*What needs to be done:*
For each line of the material below, give that line again word for word.

+ + +

(** * kippetjes: the door controller of [motor.py]

    A shallow embedding of the state machine that drives the motorised door
    of a chicken coop: the [State] enumeration, the pure policies
    ([desired_state], [transition_state], [toggle_state]), the [Motor]
    driver and the [Door] controller with its sensor and button handlers.

    Python values are dynamically typed, exceptions escape through every
    call and the controller mutates one shared [Door] object; the embedding
    keeps all three: policies work on [pyobj], every operation returns an
    [outcome], and the methods of [Door] live in a state monad whose state
    survives a raised exception. *)

From Stdlib Require Import ZArith Bool List String Lia.
Import ListNotations.
Local Open Scope string_scope.
Local Open Scope Z_scope.

(** ** Data model *)

(** [class State(Enum)], lines 18-26. *)
Module State.

Inductive t : Set :=
| opening
| opening_stopped
| open
| closing
| closing_stopped
| closed
| unknown
| error.

(** The integer each member is declared with. *)
Definition value (s : t) : Z :=
  match s with
  | opening => 1
  | opening_stopped => 2
  | open => 3
  | closing => 4
  | closing_stopped => 5
  | closed => 6
  | unknown => 7
  | error => 8
  end.

(** Members of a plain [Enum] are singletons compared by identity. *)
Definition eqb (a b : t) : bool := value a =? value b.

Definition all : list t :=
  [opening; opening_stopped; open; closing; closing_stopped; closed;
   unknown; error].

End State.

(** The Python objects that reach the policies: a member of [State], [None]
    (the class-level default of [Door.state]) or an [int].  [State] is a
    plain [Enum], not an [IntEnum], so an [int] never equals a member. *)
Inductive pyobj : Set :=
| PyNone
| PyState (s : State.t)
| PyInt (n : Z).

Coercion PyState : State.t >-> pyobj.

(** Python's [==] on these objects. *)
Definition py_eq (a b : pyobj) : bool :=
  match a, b with
  | PyNone, PyNone => true
  | PyState x, PyState y => State.eqb x y
  | PyInt m, PyInt n => m =? n
  | _, _ => false
  end.

(** The exceptions the module can raise. *)
Inductive exn : Set :=
| ValueError
| NameError (name : string)
| TypeError.

(** What a call yields: a value, a raised exception, or the end of the
    model's budget (the observations handed to the busy-wait loop, the
    nesting depth handed to [__set_state]). *)
Inductive outcome (A : Type) : Type :=
| Return (a : A)
| Raise (e : exn)
| OutOfFuel.

Arguments Return {A} a.
Arguments Raise {A} e.
Arguments OutOfFuel {A}.

Definition raises {A : Type} (o : outcome A) : Prop := exists e, o = Raise e.

(** ** Time *)

(** An aware [datetime] is an instant: microseconds since the epoch.  A
    [timedelta] is a signed number of microseconds. *)
Definition datetime : Set := Z.
Definition timedelta : Set := Z.

Definition timedelta_seconds (s : Z) : timedelta := s * 1000000.

(** [datetime.time]: a time of day, compared field by field. *)
Record time : Set := mk_time {
  hour : Z;
  minute : Z;
  second : Z;
  microsecond : Z
}.

Definition time_lt (a b : time) : bool :=
  (hour a <? hour b)
  || ((hour a =? hour b)
      && ((minute a <? minute b)
          || ((minute a =? minute b)
              && ((second a <? second b)
                  || ((second a =? second b)
                      && (microsecond a <? microsecond b)))))).

(** [a > b] is [b < a]. *)
Definition time_gt (a b : time) : bool := time_lt b a.

(** ** Module-level names, lines 13-16 *)

Definition DEFAULT_SLEEP : Z := 10.

(** The names the module binds to a [timedelta].  A name is resolved when
    the expression that mentions it is evaluated; an unbound one raises
    [NameError] there. *)
Definition module_globals : list (string * timedelta) :=
  [ ("OPENING_THRESHOLD", timedelta_seconds 2);
    ("CLOSING_THRESHOLD", timedelta_seconds 2) ].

+ + +

*Worked solution:*
(** * kippetjes: the door controller of [motor.py]

    A shallow embedding of the state machine that drives the motorised door
    of a chicken coop: the [State] enumeration, the pure policies
    ([desired_state], [transition_state], [toggle_state]), the [Motor]
    driver and the [Door] controller with its sensor and button handlers.

    Python values are dynamically typed, exceptions escape through every
    call and the controller mutates one shared [Door] object; the embedding
    keeps all three: policies work on [pyobj], every operation returns an
    [outcome], and the methods of [Door] live in a state monad whose state
    survives a raised exception. *)

From Stdlib Require Import ZArith Bool List String Lia.
Import ListNotations.
Local Open Scope string_scope.
Local Open Scope Z_scope.

(** ** Data model *)

(** [class State(Enum)], lines 18-26. *)
Module State.

Inductive t : Set :=
| opening
| opening_stopped
| open
| closing
| closing_stopped
| closed
| unknown
| error.

(** The integer each member is declared with. *)
Definition value (s : t) : Z :=
  match s with
  | opening => 1
  | opening_stopped => 2
  | open => 3
  | closing => 4
  | closing_stopped => 5
  | closed => 6
  | unknown => 7
  | error => 8
  end.

(** Members of a plain [Enum] are singletons compared by identity. *)
Definition eqb (a b : t) : bool := value a =? value b.

Definition all : list t :=
  [opening; opening_stopped; open; closing; closing_stopped; closed;
   unknown; error].

End State.

(** The Python objects that reach the policies: a member of [State], [None]
    (the class-level default of [Door.state]) or an [int].  [State] is a
    plain [Enum], not an [IntEnum], so an [int] never equals a member. *)
Inductive pyobj : Set :=
| PyNone
| PyState (s : State.t)
| PyInt (n : Z).

Coercion PyState : State.t >-> pyobj.

(** Python's [==] on these objects. *)
Definition py_eq (a b : pyobj) : bool :=
  match a, b with
  | PyNone, PyNone => true
  | PyState x, PyState y => State.eqb x y
  | PyInt m, PyInt n => m =? n
  | _, _ => false
  end.

(** The exceptions the module can raise. *)
Inductive exn : Set :=
| ValueError
| NameError (name : string)
| TypeError.

(** What a call yields: a value, a raised exception, or the end of the
    model's budget (the observations handed to the busy-wait loop, the
    nesting depth handed to [__set_state]). *)
Inductive outcome (A : Type) : Type :=
| Return (a : A)
| Raise (e : exn)
| OutOfFuel.

Arguments Return {A} a.
Arguments Raise {A} e.
Arguments OutOfFuel {A}.

Definition raises {A : Type} (o : outcome A) : Prop := exists e, o = Raise e.

(** ** Time *)

(** An aware [datetime] is an instant: microseconds since the epoch.  A
    [timedelta] is a signed number of microseconds. *)
Definition datetime : Set := Z.
Definition timedelta : Set := Z.

Definition timedelta_seconds (s : Z) : timedelta := s * 1000000.

(** [datetime.time]: a time of day, compared field by field. *)
Record time : Set := mk_time {
  hour : Z;
  minute : Z;
  second : Z;
  microsecond : Z
}.

Definition time_lt (a b : time) : bool :=
  (hour a <? hour b)
  || ((hour a =? hour b)
      && ((minute a <? minute b)
          || ((minute a =? minute b)
              && ((second a <? second b)
                  || ((second a =? second b)
                      && (microsecond a <? microsecond b)))))).

(** [a > b] is [b < a]. *)
Definition time_gt (a b : time) : bool := time_lt b a.

(** ** Module-level names, lines 13-16 *)

Definition DEFAULT_SLEEP : Z := 10.

(** The names the module binds to a [timedelta].  A name is resolved when
    the expression that mentions it is evaluated; an unbound one raises
    [NameError] there. *)
Definition module_globals : list (string * timedelta) :=
  [ ("OPENING_THRESHOLD", timedelta_seconds 2);
    ("CLOSING_THRESHOLD", timedelta_seconds 2) ].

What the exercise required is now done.